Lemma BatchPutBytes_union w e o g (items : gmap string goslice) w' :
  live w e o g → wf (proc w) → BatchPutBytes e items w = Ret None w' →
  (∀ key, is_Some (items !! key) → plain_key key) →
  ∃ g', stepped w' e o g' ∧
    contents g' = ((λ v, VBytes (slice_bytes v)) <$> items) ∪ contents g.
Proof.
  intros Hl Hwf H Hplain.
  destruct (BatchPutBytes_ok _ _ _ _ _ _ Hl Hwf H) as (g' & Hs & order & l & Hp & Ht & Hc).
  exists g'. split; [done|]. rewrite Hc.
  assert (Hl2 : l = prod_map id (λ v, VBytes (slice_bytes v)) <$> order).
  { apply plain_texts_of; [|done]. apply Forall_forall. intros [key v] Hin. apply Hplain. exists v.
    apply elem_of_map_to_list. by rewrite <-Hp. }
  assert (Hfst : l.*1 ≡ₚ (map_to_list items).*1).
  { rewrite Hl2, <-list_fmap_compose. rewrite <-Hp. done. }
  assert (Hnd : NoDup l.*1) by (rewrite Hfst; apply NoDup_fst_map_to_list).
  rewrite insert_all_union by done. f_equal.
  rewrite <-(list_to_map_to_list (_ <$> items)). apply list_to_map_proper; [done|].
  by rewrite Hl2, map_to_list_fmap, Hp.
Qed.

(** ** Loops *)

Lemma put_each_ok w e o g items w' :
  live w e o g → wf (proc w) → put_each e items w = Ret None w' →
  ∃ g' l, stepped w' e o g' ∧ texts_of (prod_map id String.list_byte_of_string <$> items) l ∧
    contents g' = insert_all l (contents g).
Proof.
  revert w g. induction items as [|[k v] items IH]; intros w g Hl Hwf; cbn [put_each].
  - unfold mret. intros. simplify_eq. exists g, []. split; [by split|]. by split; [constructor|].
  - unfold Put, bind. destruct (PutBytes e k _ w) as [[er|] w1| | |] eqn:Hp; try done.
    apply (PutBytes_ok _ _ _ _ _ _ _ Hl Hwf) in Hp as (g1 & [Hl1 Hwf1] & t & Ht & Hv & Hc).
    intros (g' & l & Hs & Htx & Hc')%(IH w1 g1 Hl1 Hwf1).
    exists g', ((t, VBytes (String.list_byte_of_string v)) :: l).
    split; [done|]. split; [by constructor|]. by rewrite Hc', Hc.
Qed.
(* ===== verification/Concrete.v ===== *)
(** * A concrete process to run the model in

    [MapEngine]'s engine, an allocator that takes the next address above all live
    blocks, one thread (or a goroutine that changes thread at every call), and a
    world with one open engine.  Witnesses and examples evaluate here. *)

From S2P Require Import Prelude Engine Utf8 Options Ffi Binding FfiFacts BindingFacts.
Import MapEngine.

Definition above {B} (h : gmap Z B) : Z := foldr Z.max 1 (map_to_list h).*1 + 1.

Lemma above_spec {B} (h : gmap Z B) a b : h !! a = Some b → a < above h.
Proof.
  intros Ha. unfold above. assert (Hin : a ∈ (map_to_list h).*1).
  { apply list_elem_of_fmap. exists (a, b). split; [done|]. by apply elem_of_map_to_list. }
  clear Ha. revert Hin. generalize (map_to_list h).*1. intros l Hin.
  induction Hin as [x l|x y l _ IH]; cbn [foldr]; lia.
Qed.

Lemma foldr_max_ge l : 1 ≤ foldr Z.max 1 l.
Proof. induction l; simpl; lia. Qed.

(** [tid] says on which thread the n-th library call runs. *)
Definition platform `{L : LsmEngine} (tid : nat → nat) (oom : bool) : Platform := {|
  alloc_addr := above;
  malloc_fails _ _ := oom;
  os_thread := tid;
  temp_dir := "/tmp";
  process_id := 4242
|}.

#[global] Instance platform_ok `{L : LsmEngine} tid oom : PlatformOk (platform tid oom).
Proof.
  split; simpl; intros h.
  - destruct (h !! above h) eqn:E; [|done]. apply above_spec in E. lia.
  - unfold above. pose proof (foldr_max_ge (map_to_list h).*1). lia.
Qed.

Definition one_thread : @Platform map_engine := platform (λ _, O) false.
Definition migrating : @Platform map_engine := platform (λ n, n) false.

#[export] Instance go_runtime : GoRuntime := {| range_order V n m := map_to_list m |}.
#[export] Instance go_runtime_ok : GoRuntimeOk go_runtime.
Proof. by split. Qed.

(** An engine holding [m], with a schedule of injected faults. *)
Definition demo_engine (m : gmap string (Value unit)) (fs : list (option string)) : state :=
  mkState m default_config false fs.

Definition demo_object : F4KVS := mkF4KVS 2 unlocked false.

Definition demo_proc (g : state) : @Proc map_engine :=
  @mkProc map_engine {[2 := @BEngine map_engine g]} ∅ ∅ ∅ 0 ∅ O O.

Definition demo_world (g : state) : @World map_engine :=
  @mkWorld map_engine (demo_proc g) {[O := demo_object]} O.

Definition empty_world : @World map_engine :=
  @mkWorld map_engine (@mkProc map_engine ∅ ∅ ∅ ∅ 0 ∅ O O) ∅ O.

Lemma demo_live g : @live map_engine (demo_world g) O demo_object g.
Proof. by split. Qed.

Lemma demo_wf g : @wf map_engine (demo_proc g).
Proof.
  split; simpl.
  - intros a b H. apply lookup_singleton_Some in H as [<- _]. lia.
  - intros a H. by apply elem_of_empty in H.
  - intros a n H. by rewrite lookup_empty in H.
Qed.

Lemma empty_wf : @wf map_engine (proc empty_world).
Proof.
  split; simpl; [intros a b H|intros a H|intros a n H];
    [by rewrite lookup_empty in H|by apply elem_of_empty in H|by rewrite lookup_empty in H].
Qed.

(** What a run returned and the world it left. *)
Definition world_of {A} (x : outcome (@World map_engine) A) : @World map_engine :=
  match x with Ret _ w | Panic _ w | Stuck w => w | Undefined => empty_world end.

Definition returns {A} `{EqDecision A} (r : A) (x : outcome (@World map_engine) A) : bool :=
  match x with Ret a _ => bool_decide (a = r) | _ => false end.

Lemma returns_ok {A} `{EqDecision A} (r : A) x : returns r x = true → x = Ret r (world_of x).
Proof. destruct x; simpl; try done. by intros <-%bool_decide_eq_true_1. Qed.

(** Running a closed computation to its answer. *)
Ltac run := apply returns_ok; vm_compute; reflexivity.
___
EXERCISE GOAL
Which of the lines in the data hold the string "stepped"? Report each of them by copying it.

SOLUTION TO THIS EXERCISE
  ∃ g', stepped w' e o g' ∧
  ∃ g' l, stepped w' e o g' ∧ texts_of (prod_map id String.list_byte_of_string <$> items) l ∧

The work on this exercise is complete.